Top of Exercise data

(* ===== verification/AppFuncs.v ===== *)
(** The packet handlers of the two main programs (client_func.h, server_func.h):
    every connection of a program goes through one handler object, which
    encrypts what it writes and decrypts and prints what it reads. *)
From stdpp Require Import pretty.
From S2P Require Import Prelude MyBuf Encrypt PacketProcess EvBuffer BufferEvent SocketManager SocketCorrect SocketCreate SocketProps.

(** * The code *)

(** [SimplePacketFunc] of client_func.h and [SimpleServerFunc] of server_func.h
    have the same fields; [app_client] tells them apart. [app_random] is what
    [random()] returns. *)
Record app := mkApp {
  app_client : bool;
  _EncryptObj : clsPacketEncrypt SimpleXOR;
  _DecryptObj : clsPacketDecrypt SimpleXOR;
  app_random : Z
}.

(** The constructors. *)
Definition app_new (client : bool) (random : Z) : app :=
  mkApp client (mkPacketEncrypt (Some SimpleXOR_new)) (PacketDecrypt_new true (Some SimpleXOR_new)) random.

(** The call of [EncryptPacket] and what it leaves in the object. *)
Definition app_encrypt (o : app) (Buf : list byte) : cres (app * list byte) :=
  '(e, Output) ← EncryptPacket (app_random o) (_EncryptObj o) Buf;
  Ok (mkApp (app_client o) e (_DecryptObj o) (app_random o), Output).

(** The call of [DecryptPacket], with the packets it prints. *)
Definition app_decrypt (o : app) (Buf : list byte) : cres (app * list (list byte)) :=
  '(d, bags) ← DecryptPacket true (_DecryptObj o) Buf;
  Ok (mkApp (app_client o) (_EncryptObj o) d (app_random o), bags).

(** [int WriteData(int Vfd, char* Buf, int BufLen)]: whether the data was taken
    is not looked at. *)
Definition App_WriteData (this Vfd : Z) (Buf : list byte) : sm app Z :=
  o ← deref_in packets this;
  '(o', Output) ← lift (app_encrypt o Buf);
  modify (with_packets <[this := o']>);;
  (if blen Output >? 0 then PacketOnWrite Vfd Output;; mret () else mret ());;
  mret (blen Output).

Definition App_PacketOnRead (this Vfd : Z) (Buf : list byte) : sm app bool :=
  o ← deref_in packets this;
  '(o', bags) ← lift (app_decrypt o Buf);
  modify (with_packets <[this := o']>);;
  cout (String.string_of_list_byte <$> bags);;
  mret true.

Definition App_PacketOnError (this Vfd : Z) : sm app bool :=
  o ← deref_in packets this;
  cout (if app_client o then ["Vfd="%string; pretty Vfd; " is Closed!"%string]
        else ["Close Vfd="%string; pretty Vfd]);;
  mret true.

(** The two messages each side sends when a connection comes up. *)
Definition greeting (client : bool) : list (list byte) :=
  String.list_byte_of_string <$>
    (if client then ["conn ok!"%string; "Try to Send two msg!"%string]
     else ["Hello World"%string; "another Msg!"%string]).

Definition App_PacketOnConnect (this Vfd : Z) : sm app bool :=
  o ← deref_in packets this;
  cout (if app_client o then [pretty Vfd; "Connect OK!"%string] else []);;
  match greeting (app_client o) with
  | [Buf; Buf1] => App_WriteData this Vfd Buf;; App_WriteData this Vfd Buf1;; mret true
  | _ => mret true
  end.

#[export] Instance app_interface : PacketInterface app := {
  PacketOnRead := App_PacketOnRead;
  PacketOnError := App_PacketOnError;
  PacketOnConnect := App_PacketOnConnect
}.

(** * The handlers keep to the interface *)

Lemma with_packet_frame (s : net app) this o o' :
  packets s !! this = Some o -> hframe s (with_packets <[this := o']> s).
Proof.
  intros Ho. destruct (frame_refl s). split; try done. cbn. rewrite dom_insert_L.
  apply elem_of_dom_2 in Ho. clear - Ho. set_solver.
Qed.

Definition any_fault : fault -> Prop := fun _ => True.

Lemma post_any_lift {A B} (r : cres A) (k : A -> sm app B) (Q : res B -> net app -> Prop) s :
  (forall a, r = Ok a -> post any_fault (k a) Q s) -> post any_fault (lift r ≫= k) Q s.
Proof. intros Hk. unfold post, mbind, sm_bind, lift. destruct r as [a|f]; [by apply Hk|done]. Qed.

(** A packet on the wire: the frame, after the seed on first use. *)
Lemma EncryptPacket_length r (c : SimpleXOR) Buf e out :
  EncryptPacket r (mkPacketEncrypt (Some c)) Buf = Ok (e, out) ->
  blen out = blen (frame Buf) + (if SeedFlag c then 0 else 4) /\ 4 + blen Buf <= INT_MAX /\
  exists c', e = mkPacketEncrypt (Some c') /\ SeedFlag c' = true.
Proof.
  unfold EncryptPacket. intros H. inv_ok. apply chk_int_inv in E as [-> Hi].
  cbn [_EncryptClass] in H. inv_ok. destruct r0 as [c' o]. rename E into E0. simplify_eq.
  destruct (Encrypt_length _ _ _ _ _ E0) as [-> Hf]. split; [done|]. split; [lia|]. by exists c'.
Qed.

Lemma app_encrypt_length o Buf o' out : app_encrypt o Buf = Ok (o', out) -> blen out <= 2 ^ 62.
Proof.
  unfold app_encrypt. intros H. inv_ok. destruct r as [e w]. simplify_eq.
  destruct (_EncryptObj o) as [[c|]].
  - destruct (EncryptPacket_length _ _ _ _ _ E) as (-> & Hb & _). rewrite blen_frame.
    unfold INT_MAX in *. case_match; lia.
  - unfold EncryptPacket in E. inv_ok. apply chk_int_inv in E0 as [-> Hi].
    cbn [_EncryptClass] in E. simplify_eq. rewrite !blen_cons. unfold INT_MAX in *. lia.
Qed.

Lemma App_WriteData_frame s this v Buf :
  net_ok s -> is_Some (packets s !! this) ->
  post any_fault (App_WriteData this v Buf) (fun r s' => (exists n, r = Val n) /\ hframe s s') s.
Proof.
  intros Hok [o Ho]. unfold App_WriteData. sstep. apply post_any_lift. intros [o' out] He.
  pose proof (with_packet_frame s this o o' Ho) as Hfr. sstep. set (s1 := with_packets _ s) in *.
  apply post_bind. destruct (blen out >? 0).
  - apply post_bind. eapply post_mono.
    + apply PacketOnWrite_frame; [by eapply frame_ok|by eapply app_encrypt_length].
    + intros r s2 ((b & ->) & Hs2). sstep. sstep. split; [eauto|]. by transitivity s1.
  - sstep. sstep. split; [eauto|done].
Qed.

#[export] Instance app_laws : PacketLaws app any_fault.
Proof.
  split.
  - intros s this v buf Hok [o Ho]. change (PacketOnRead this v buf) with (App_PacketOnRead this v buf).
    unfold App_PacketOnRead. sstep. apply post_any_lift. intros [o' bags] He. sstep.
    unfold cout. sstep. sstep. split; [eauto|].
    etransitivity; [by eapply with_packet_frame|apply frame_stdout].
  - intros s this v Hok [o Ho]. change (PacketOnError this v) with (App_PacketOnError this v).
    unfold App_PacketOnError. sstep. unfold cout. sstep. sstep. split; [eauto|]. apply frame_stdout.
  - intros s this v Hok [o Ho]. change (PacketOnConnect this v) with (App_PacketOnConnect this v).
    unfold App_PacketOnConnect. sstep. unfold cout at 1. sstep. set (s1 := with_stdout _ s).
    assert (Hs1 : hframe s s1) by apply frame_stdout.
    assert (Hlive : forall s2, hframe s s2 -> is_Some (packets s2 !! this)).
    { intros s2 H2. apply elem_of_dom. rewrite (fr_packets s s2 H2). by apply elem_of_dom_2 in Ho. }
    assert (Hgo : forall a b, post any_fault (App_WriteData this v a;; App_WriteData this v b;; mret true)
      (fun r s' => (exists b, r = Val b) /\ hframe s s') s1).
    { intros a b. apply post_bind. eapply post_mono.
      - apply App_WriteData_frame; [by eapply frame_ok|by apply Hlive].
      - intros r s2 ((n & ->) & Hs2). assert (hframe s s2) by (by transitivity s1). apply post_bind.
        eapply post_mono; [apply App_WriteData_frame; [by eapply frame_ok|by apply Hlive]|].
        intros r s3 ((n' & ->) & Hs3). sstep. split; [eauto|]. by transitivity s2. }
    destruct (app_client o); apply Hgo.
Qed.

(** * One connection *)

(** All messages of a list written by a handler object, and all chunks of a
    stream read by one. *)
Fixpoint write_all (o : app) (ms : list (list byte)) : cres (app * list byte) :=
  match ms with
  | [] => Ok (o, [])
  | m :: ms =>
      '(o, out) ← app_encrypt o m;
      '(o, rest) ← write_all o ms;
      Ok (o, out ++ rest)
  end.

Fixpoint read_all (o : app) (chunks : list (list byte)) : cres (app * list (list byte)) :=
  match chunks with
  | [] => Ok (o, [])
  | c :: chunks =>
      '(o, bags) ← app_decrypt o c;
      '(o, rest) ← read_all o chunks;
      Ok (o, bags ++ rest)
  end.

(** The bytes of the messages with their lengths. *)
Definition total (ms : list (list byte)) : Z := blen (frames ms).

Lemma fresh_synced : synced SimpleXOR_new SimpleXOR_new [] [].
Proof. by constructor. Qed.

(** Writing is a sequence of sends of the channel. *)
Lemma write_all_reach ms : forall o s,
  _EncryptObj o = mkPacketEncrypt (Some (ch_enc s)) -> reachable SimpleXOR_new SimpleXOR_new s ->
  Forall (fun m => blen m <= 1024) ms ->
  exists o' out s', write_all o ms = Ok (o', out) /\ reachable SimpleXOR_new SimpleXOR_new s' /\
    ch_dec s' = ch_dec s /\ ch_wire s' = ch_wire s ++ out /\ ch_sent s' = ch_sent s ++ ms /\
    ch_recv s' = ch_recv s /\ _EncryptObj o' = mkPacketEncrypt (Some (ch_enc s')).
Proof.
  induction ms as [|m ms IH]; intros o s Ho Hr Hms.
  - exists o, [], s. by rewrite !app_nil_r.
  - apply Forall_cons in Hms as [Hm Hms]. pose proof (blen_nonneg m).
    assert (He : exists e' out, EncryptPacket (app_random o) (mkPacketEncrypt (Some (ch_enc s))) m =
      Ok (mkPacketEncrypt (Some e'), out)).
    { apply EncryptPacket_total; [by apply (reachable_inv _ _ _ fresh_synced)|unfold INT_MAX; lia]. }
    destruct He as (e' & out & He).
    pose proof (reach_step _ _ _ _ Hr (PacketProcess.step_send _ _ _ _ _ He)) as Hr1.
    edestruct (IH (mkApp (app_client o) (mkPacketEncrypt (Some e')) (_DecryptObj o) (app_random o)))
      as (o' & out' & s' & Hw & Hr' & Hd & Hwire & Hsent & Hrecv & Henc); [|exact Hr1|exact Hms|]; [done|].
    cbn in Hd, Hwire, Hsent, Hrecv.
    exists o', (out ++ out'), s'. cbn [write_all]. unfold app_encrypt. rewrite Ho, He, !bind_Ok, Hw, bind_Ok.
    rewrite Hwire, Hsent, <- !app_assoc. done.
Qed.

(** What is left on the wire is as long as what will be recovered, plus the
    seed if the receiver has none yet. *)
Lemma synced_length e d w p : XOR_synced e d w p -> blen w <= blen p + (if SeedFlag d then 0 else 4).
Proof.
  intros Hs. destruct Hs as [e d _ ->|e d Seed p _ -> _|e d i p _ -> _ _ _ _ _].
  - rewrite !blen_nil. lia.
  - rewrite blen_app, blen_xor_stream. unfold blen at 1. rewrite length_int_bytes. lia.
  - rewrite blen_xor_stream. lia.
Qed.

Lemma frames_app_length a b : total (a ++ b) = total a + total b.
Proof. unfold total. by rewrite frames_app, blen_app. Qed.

Bottom of Exercise data

→ **Task description**
Only one stretch of the data above is needed. Restate it word for word, from the line containing "(** The call of [DecryptPacket], with" through the line containing "Ok (mkApp (app_client o) (_EncryptObj", both ends included.

→ **Solution for this exercise**
(** The call of [DecryptPacket], with the packets it prints. *)
Definition app_decrypt (o : app) (Buf : list byte) : cres (app * list (list byte)) :=
  '(d, bags) ← DecryptPacket true (_DecryptObj o) Buf;
  Ok (mkApp (app_client o) (_EncryptObj o) d (app_random o), bags).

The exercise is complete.